* **YOUR GOAL**: Could you find every line in the entries below that holds the word "Stdlib" and copy it?

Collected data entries
(** * OpenOMF engine: lifecycle controller and frame scheduler

    A shallow embedding of [src/engine.c]: [engine_init], [engine_loop],
    [exit_handler], [engine_close] and the context set-up of [engine_run].

    The build modelled is the one in which the file compiles as written:
    [EMSCRIPTEN] defined ([engine_loop] calls [emscripten_cancel_main_loop]
    unconditionally) and [STANDALONE_SERVER] undefined (video, audio, input
    and screenshots are present).

    Everything [engine.c] calls but does not define (video, audio, console,
    game state, loaders, logging) is an abstract state machine
    ([Externals]); every call made into it is recorded, with its [int]
    result, in a trace.  The SDL event queue and the SDL millisecond clock
    are explicit inputs. *)

From Stdlib Require Import ZArith List String Bool Lia DecimalString.
From Stdlib Require DecimalPos DecimalN.
Import ListNotations.
Local Open Scope Z_scope.

(** ** C integers *)

Module CInt.

(** [Uint32] conversion. *)
Definition uint_of (z : Z) : Z := z mod 2 ^ 32.

(** [int] conversion (two's complement wrap-around). *)
Definition int_of (z : Z) : Z := (z + 2 ^ 31) mod 2 ^ 32 - 2 ^ 31.

(** The values an [int] can hold. *)
Definition int_range (z : Z) : Prop := - 2 ^ 31 <= z < 2 ^ 31.

(** C truth of an [int] used as a condition. *)
Definition nonzero (z : Z) : bool := negb (z =? 0).

(** The C operator [!]. *)
Definition lnot (z : Z) : Z := if z =? 0 then 1 else 0.

End CInt.
Import CInt.

Arguments nonzero : simpl never.

(** ** SDL events (the fields [engine.c] reads) and SDL2's constants *)

Module SDL.

Record SDL_Event : Type := mkEvent {
  ev_type : Z;          (* e.type *)
  key_sym : Z;          (* e.key.keysym.sym *)
  key_scancode : Z;     (* e.key.keysym.scancode *)
  window_event : Z      (* e.window.event *)
}.

Definition SDL_QUIT : Z := 256.
Definition SDL_WINDOWEVENT : Z := 512.
Definition SDL_KEYDOWN : Z := 768.
Definition SDL_MOUSEMOTION : Z := 1024.

Definition SDLK_TAB : Z := 9.
Definition SDLK_ESCAPE : Z := 27.
Definition SDLK_SPACE : Z := 32.
Definition SDLK_BACKQUOTE : Z := 96.
Definition SDLK_F1 : Z := 1073741882.
Definition SDLK_F5 : Z := 1073741886.
Definition SDLK_F6 : Z := 1073741887.

Definition SDL_SCANCODE_GRAVE : Z := 53.

Definition SDL_WINDOWEVENT_SHOWN : Z := 1.
Definition SDL_WINDOWEVENT_HIDDEN : Z := 2.
Definition SDL_WINDOWEVENT_MINIMIZED : Z := 7.
Definition SDL_WINDOWEVENT_MAXIMIZED : Z := 8.
Definition SDL_WINDOWEVENT_RESTORED : Z := 9.

End SDL.
Import SDL.

(** ** Settings read by [engine_init] *)

Record video_settings : Type := mkVideoSettings {
  screen_w : Z;
  screen_h : Z;
  fullscreen : Z;
  vsync : Z;
  scaler : string;
  scale_factor : Z
}.

Record settings : Type := mkSettings {
  video : video_settings;
  sound_sink : option string;   (* setting->sound.sink; [None] is NULL *)
  sound_vol : Z;
  music_vol : Z
}.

* **TASK OUTPUT**:
From Stdlib Require Import ZArith List String Bool Lia DecimalString.
From Stdlib Require DecimalPos DecimalN.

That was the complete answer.